Washington rafforza la presenza militare

Intanto, secondo NBC, il Pentagono si prepara a rafforzare la presenza militare statunitense in Medio Oriente. La portaerei USS Abraham Lincoln ha lasciato l’area indo-pacifica dirigendosi verso ovest, mentre la Casa Bianca ribadisce che “tutte le opzioni restano sul tavolo”. Al Consiglio di sicurezza dell’Onu, l’ambasciatore statunitense Michael Waltz ha dichiarato che Donald Trump è “un uomo d’azione” e che “l’Iran governa con repressione e violenza: adesso basta”. Secondo il Wall Street Journal, all’interno dell’amministrazione è in corso un dibattito sull’efficacia di un eventuale attacco su larga scala, che diversi consiglieri ritengono insufficiente a provocare il crollo del regime iraniano.

Isolamento diplomatico

La crisi ha ormai assunto una dimensione globale. La Conferenza sulla sicurezza di Monaco ha ritirato l’invito ai rappresentanti del governo iraniano, giudicandolo “inappropriato” alla luce della repressione. La Nuova Zelanda ha chiuso temporaneamente la propria ambasciata a Teheran, evacuando il personale diplomatico. L’Unione europea ha chiesto lo stop immediato alle esecuzioni dei manifestanti. “Ci opponiamo all’uso della pena capitale in ogni circostanza”, ha dichiarato il portavoce della Commissione Anouar El Anouni, precisando che “il cambio di regime non fa parte della politica dell’Ue”, ma che le proteste rappresentano “un movimento legittimo e autentico”. Una linea che conferma la cautela europea: sostegno alle rivendicazioni civili, ma nessuna legittimazione esplicita a un’alternativa di potere.
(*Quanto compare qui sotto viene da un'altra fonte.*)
Lemma chunk_event_site (ev pre post : list event) (s : site) (b : bool) :
  forallb chunk_event ev = true ->
  ev = pre ++ IsSet s b :: post ->
  s = ChunkHead.
Proof.
  intros H ->. rewrite forallb_app in H.
  apply andb_true_iff in H. destruct H as [_ H]. simpl in H.
  apply andb_true_iff in H. destruct H as [H _]. now destruct s.
Qed.

Lemma stream_forever_set (fuel : nat) (st : state) :
  is_set w (checks st) = true ->
  (events_of (stream_forever fuel st) = []
   /\ outcome_of (stream_forever fuel st) = OutOfFuel)
  \/ (events_of (stream_forever fuel st) = [IsSet LoopHead true]
      /\ outcome_of (stream_forever fuel st) = Normal).
Proof.
  intros H. destruct fuel as [|fuel]; [now left|]. right.
  rewrite stream_forever_step. cbv zeta. rewrite H. now split.
Qed.
(** * chemprop: ensemble training driver, one training epoch, Pearson score

    A shallow embedding of
      - [chemprop/train/train.py]        ([train]),
      - [chemprop/train/run_training.py] ([run_training], [morgan_fingerprint],
        the binning of [confidence_visualizations]),
      - [pred_r2.py]                     ([cal_pccs], [cal_rank]),
    with the statements proved about them.

    Python integers are [Z].  In run_training.py floating-point values are
    read as exact rationals ([Q]) where the code only adds, multiplies and
    divides, and as the extended values [fl] where it compares against
    [float('inf')]; in pred_r2.py, where the rounding decides the result,
    they are binary64 numbers ([float]).  Exceptions are the [Raise] branch
    of [outcome].  The neural network, the optimizer, the data loaders,
    RDKit and GPy are opaque collaborators: they are the fields of [Env]. *)

From Stdlib Require Import Floats.
From Stdlib Require Import ZArith QArith Qabs Qround Lia Lqa Bool.
From Stdlib Require Import Permutation.
From stdpp Require Import base option list gmap strings.
(** The write of the scenario changes a file of two lines that exists
    into one of three lines; the change of the commit that [put] builds
    counts no added line. *)
Lemma C6_modified_counts_no_added_line :
  exists db' file commit change,
    put_with storeAsIs Scenario.forked Scenario.env3 Scenario.alice Scenario.write
    = (db', Sent 200 (file, commit))
    /\ Commit.changes commit = [change]
    /\ Commit.action change = "modified"
    /\ Js.lineCount (put_content Scenario.write) = 3
    /\ Commit.linesAdded change = 0
    /\ Commit.linesAdded change <> Js.lineCount (put_content Scenario.write).
Proof.
  do 4 eexists. split; [vm_compute; reflexivity |].
  split; [reflexivity |]. split; [reflexivity |]. split; [reflexivity |].
  split; [reflexivity | discriminate].
Qed.

(** ** Looking a commit up by the prefix of its hash *)

Lemma lower_char_idem (c : ascii) : Js.lower_char (Js.lower_char c) = Js.lower_char c.
Proof. destruct c as [[] [] [] [] [] [] [] []]; reflexivity. Qed.


Lemma startsWith_ci_lower_hash (prefix s : string) :
  Js.startsWith_ci prefix (Js.toLowerCase s) = Js.startsWith_ci prefix s.
Proof.
  revert s. induction prefix as [| a p IH]; intros s; simpl; [reflexivity |].
  destruct s as [| b s]; simpl; [reflexivity |]. now rewrite lower_char_idem, IH.
Qed.

Lemma find_first {A : Type} (f : A -> bool) (before after : list A) (x : A) :
  (forall y, In y before -> f y = false) -> f x = true ->
  find f (before ++ x :: after) = Some x.
Proof.
  intros Hb Hx. induction before as [| y before IH]; simpl.
  - now rewrite Hx.
  - rewrite (Hb y (or_introl eq_refl)). apply IH. intros z Hz. apply Hb. now right.
Qed.

Lemma find_nothing {A : Type} (f : A -> bool) (l : list A) :
  (forall y, In y l -> f y = false) -> find f l = None.
Proof.
  intros H. induction l as [| y l IH]; simpl; [reflexivity |].
  rewrite (H y (or_introl eq_refl)). apply IH. intros z Hz. apply H. now right.
Qed.

(** ** Commit hashes *)

Lemma digit_is_digit (n : Z) : Hex.is_digit (Hex.digit n) = true.
Proof.
  destruct n as [| p | p]; try reflexivity.
  do 4 (try destruct p as [p | p |]); reflexivity.
Qed.

Lemma render_length (digits : nat) (z : Z) : String.length (Hex.render digits z) = digits.
Proof. induction digits as [| k IH]; simpl; [reflexivity | now rewrite IH]. Qed.

Lemma render_digits (digits : nat) (z : Z) : Hex.all_digits (Hex.render digits z) = true.
Proof.
  induction digits as [| k IH]; simpl; [reflexivity |].
  now rewrite digit_is_digit, IH.
Qed.

Lemma append_length (s t : string) :
  String.length (s ++ t) = String.length s + String.length t.
Proof. induction s as [| c s IH]; simpl; [reflexivity | now rewrite IH]. Qed.

Lemma append_digits (s t : string) :
  Hex.all_digits (s ++ t) = Hex.all_digits s && Hex.all_digits t.
Proof.
  induction s as [| c s IH]; simpl; [reflexivity |]. now rewrite IH, andb_assoc.
Qed.

Lemma sha1_hex_length (s : string) : String.length (Sha1.hex s) = 40.
Proof.
  unfold Sha1.hex. destruct (Sha1.digest s) as [[[[h0 h1] h2] h3] h4].
  now rewrite !append_length, !render_length.
Qed.

Lemma sha1_hex_digits (s : string) : Hex.all_digits (Sha1.hex s) = true.
Proof.
  unfold Sha1.hex. destruct (Sha1.digest s) as [[[[h0 h1] h2] h3] h4].
  now rewrite !append_digits, !render_digits.
Qed.

Lemma substring0_length (n : nat) (s : string) :
  String.length (Js.substring0 n s) = Nat.min n (String.length s).
Proof.
  unfold Js.substring0. revert s.
  induction n as [| n IH]; intros s; destruct s as [| c s]; simpl; try reflexivity.
  now rewrite IH.
Qed.

Lemma substring0_digits (n : nat) (s : string) :
  Hex.all_digits s = true -> Hex.all_digits (Js.substring0 n s) = true.
Proof.
  unfold Js.substring0. revert s.
  induction n as [| n IH]; intros s; destruct s as [| c s]; simpl; try reflexivity.
  intros H. apply andb_true_iff in H. destruct H as [Hc Hs].
  now rewrite Hc, IH.
Qed.

Lemma substring0_short (n : nat) (s : string) :
  String.length s <= n -> Js.substring0 n s = s.
Proof.
  unfold Js.substring0. revert s.
  induction n as [| n IH]; intros s; destruct s as [| c s]; simpl; intros H;
    try reflexivity; try lia.
  rewrite IH; [reflexivity | lia].
Qed.

Lemma generateHash_length (env : Env) (c : Commit.t) :
  String.length (Commit.generateHash env c) = 7.
Proof.
  unfold Commit.generateHash. now rewrite substring0_length, sha1_hex_length.
Qed.

Lemma has_hash_none (h : string) (commits : list Commit.t) :
  existsb (Commit.has_hash (Some h)) commits = false ->
  ~ In (Some h) (map Commit.hash commits).
Proof.
  intros E Hin. apply in_map_iff in Hin. destruct Hin as [c [Hc Hin]].
  assert (X : existsb (Commit.has_hash (Some h)) commits = true).
  { apply existsb_exists. exists c. split; [assumption |].
    unfold Commit.has_hash. rewrite Hc. apply String.eqb_refl. }
  congruence.
Qed.

(** The unique index on [hash]: a save keeps the hashes of the ledger
    distinct, whether it succeeds or not. *)
Lemma save_keeps_hashes_distinct (env : Env) (c : Commit.t) (commits : list Commit.t) :
  NoDup (map Commit.hash commits) ->
  NoDup (map Commit.hash (fst (fst (Commit.save env c commits)))).
Proof.
  intros ND. unfold Commit.save.
  destruct (Commit.validate c) as [e |] eqn:V; [assumption |].
  assert (H : Commit.no_hash c = false).
  { unfold Commit.validate in V. now destruct (Commit.no_hash c). }
  unfold Commit.pre_save. rewrite H. simpl.
  destruct (existsb _ commits) eqn:E; simpl; [assumption |].
  rewrite map_app. simpl.
  unfold Commit.no_hash in H. destruct (Commit.hash c) as [h |] eqn:Hh; [| discriminate].
  apply NoDup_app. repeat split; trivial.
  - constructor; [intros [] | constructor].
  - intros x Hx [<- | []]. revert Hx. now apply has_hash_none.
Qed.

Ltac by_commit_save :=
  match goal with
  | H : Commit.save ?env ?c ?l = (?l', _, _) |- NoDup (map Commit.hash ?l') =>
      let X := fresh in
      pose proof (save_keeps_hashes_distinct env c l) as X;
      rewrite H in X; simpl in X; apply X
  end.

Lemma serve_keeps_hashes_distinct (db : Db) (env : Env) (r : Request) :
  NoDup (map Commit.hash (commits db)) ->
  NoDup (map Commit.hash (commits (serve db env r))).
Proof.
  intros ND. destruct r; simpl.
  - unfold createProject. split_handler; trivial; by_commit_save; trivial.
  - unfold updateProject. split_handler; trivial.
  - unfold deleteProject. split_handler; trivial.
  - unfold addCollaborator. split_handler; trivial.
  - unfold removeCollaborator. split_handler; trivial.
  - unfold put, put_with. split_handler; trivial.
  - unfold remove, remove_with. split_handler; trivial.
  - unfold createBranch. split_handler; trivial.
  - unfold updateBranch. split_handler; trivial.
  - unfold deleteBranch. split_handler; trivial.
Qed.

Lemma run_snoc (db : Db) (trace : list (Env * Request)) (env : Env) (r : Request) :
  run db (trace ++ [(env, r)]) = serve (run db trace) env r.
Proof. unfold run. now rewrite fold_left_app. Qed.

(** Induction on the requests served so far. *)
Lemma reachable_ind (P : Db -> Prop) :
  P empty ->
  (forall db env r, reachable db -> P db -> P (serve db env r)) ->
  forall db, reachable db -> P db.
Proof.
  intros H0 Hstep db [trace <-].
  induction trace as [| [env r] trace IH] using rev_ind.
  - exact H0.
  - rewrite run_snoc. apply Hstep; [now exists trace | exact IH].
Qed.

Lemma reachable_hashes_distinct (db : Db) :
  reachable db -> NoDup (map Commit.hash (commits db)).
Proof.
  revert db. apply (reachable_ind (fun db => NoDup (map Commit.hash (commits db)))).
  - constructor.
  - intros db' env r _ IH. now apply serve_keeps_hashes_distinct.
Qed.

Lemma NoDup_map_filter {A B : Type} (f : A -> B) (g : A -> bool) (l : list A) :
  NoDup (map f l) -> NoDup (map f (filter g l)).
Proof.
  induction l as [| x l IH]; simpl; intros ND; [constructor |].
  inversion ND as [| y ys Hnot ND']; subst.
  destruct (g x); simpl; [| now apply IH].
  constructor; [| now apply IH].
  intros Hin. apply Hnot. apply in_map_iff in Hin. destruct Hin as [z [Hz Hin]].
  apply in_map_iff. exists z. split; [assumption |].
  apply filter_In in Hin. tauto.
Qed.

(** C9, as the code has it. [generateHash] takes the SHA-1 digest (forty
    hexadecimal digits) of the project, message, author, time and random
    number, and keeps its first seven digits: the hash of the commit is
    that seven-digit string, and [shortHash] is the same string.  The
    hashes of the commits of a project are pairwise distinct in every
    store the server can reach (the unique index on [hash] refuses a
    second commit with a hash already taken). *)
Theorem C9_hash_is_seven_digits_of_sha1
  (env : Env) (c : Commit.t) (db : Db) (projectId : ObjectId) :
  reachable db ->
  let h := Commit.generateHash env c in
  h = Js.substring0 7 (Sha1.hex (hashInput env c))
  /\ String.length (Sha1.hex (hashInput env c)) = 40
  /\ String.length h = 7
  /\ Hex.all_digits h = true
  /\ Commit.shortHash (Commit.with_hash (Some h) c) = h
  /\ NoDup (map Commit.hash (commitsOf db projectId)).
Proof.
  intros R h. repeat split.
  - apply sha1_hex_length.
  - apply generateHash_length.
  - apply substring0_digits, sha1_hex_digits.
  - unfold Commit.shortHash. simpl. apply substring0_short.
    subst h. now rewrite generateHash_length.
  - apply NoDup_map_filter. now apply reachable_hashes_distinct.
Qed.
(** * update_hashes.py: the reference scanner, the resolver and the rewriter

    A shallow embedding of [update_hashes.py] (XRPLF/actions) and the
    properties of its scan / resolve / rewrite pass.

    Conventions of the model.
    - A Python [str] is a list of Unicode code points ([N]).
    - The disk is a tree of directories and files.  A file holds the code
      points of its decoded content as stored; [read_text] applies the
      universal-newline translation of Python's text mode, [write_text]
      stores the text as it is (the line separator of a POSIX system).
    - [git log] is a function from the queried path to the completed
      process (exit status and standard output); every query is logged.
    - The iteration order of a Python [set] is not specified; it is a
      parameter [set_iter] of the model, some permutation of the elements.
    - [print] is modelled by a log of structured events.
    - [assert] statements are checked (the interpreter runs without [-O]);
      the decoding of the files and the parsing of the command line are
      not modelled.
    - The environment answers: [git] is installed and every query ends
      with an exit status, a file that is read decodes, and a file that was
      read can be written.  What the script does when the environment
      fails in another way is outside of this development. *)

From Stdlib Require Import NArith ZArith Ascii String Lia.
From stdpp Require Import base option list gmap.

Local Open Scope N_scope.

(** ** Text *)

Definition char := N.
Definition str := list char.

Definition ch (a : ascii) : char := N_of_ascii a.
Definition lit (s : string) : str := ch <$> list_ascii_of_string s.
Global Arguments lit : simpl never.

(** [str.isspace] on one code point, which is also the class [\s] of a
    [str] pattern. *)
Definition isspace (c : char) : bool :=
  ((9 <=? c) && (c <=? 13)) || ((28 <=? c) && (c <=? 32))
  || (c =? 133) || (c =? 160) || (c =? 5760)
  || ((8192 <=? c) && (c <=? 8202))
  || (c =? 8232) || (c =? 8233) || (c =? 8239) || (c =? 8287) || (c =? 12288).

(** [str.strip()] *)
Fixpoint lstrip (s : str) : str :=
  match s with
  | c :: s' => if isspace c then lstrip s' else s
  | [] => []
  end.

Definition strip (s : str) : str := reverse (lstrip (reverse (lstrip s))).

(** [s.startswith(p)]; on success the text after the prefix. *)
Fixpoint strip_prefix (p s : str) : option str :=
  match p, s with
  | [], _ => Some s
  | a :: p', b :: s' => if decide (a = b) then strip_prefix p' s' else None
  | _ :: _, [] => None
  end.

Definition startswith (s p : str) : bool := bool_decide (is_Some (strip_prefix p s)).

Definition endswith (s p : str) : bool := startswith (reverse s) (reverse p).

(** [str.replace(old, new)]: every occurrence of [old], left to right,
    not overlapping.  [skip] counts the characters of the occurrence just
    replaced that are still to be passed over. *)
Fixpoint replace_from (old new : str) (skip : nat) (s : str) : str :=
  match s with
  | [] => []
  | c :: s' =>
      match skip with
      | S k => replace_from old new k s'
      | O => if startswith s old
             then new ++ replace_from old new (length old - 1) s'
             else c :: replace_from old new 0 s'
      end
  end.
(** X15: two requests in a row deliver what one request for their total
    delivers.  When the buffer holds [n1 + n2] samples, asking for [n1]
    samples and then for [n2] gives outputs whose concatenation is the
    output of one request for [n1 + n2] samples, and leaves the same
    cursors. *)
Theorem two_requests_compose (s : Audio) (out1 out2 : list Z) (n1 n2 : Z) :
  audio_wf s ->
  0 <= n1 ->
  0 <= n2 ->
  n1 + n2 <= available_data s ->
  length out1 = Z.to_nat n1 ->
  length out2 = Z.to_nat n2 ->
  let first := audio_callback s out1 (2 * n1) in
  let second := audio_callback (snd first) out2 (2 * n2) in
  audio_callback s (out1 ++ out2) (2 * (n1 + n2)) =
    (fst first ++ fst second, snd second).
Proof.
  intros Hwf H1 H2 H12 L1 L2 first second. subst first second.
  destruct (available_data_is_bounded_aux s Hwf) as (_ & Hb).
  pose proof (audio_wf_set_read_pos s (read_pos s + n1) Hwf) as Hwf1.
  assert (D : forall n, 2 * n / 2 = n)
    by (intros n; rewrite Z.mul_comm; apply Z.div_mul; lia).
  rewrite (callback_served s out1) by (rewrite ?D; exact Hwf || lia).
  cbn [fst snd]. rewrite D.
  rewrite (callback_served _ out2)
    by (rewrite ?D, ?available_after_read; exact Hwf1 || exact Hwf || lia).
  rewrite (callback_served s (out1 ++ out2)) by (rewrite ?D; exact Hwf || lia).
  cbn [fst snd]. rewrite !D.
  rewrite !list_inserts_whole.
  - f_equal.
    + apply ring_chunk_app; (exact Hwf || lia).
    + unfold set_read_pos. cbn [audio_buffer write_pos read_pos]. f_equal.
      rewrite Zplus_mod_idemp_l. f_equal. lia.
  - rewrite ring_chunk_length by (exact Hwf1 || lia). lia.
  - rewrite ring_chunk_length by (exact Hwf || lia). lia.
  - rewrite ring_chunk_length, length_app by (exact Hwf || lia). lia.
Qed.

(** * Properties of the touch buttons *)

Lemma u16_testbit (v i : Z) :
  0 <= i -> Z.testbit (u16 v) i = Z.testbit v i && (i <? 16).
Proof.
  intros Hi. unfold u16. change 65536 with (2 ^ 16).
  rewrite <- Z.land_ones, Z.land_spec by lia. f_equal.
  destruct (Z.ltb_spec i 16).
  - apply Z.ones_spec_low. lia.
  - apply Z.ones_spec_high. lia.
Qed.

Lemma bit_testbit (k j : Z) : 0 <= k -> Z.testbit (Z.shiftl 1 k) j = (k =? j).
Proof. intros Hk. rewrite Z.shiftl_1_l. apply Z.pow2_bits_eqb. exact Hk. Qed.

Lemma lor_byte (a c : Z) :
  0 <= a < 256 -> 0 <= c < 256 -> 0 <= Z.lor a c < 256.
Proof.
  intros Ha Hc. replace (Z.lor a c) with (u8 (Z.lor a c)); [apply u8_range|].
  bitwise. bit_index i.
  9: rewrite (byte_high a), (byte_high c) by (assumption || lia).
  all: bit_cases; reflexivity.
Qed.

Section TouchProperties.
Context {SDL_Point SDL_Rect : Type}.
Variable SDL_PointInRect : SDL_Point -> SDL_Rect -> bool.
Variables (type : FingerEvent) (finger : Z) (touch_point : SDL_Point).
Implicit Types button : VirtualButton SDL_Rect.
Implicit Types buttons : list (VirtualButton SDL_Rect).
Al Consiglio di sicurezza dell’Onu, Teheran ha intanto accusato Stati Uniti e Israele di essere “responsabili del sangue versato”. Russia e Cina hanno sostenuto la linea della sovranità iraniana, mentre Mosca ha invitato le “teste calde americane” a evitare un nuovo attacco. Il presidente russo Vladimir Putin ha avuto colloqui telefonici sia con il presidente iraniano Masoud Pezeshkian sia con il premier israeliano Benjamin Netanyahu, ribadendo la disponibilità russa a svolgere un ruolo di mediazione.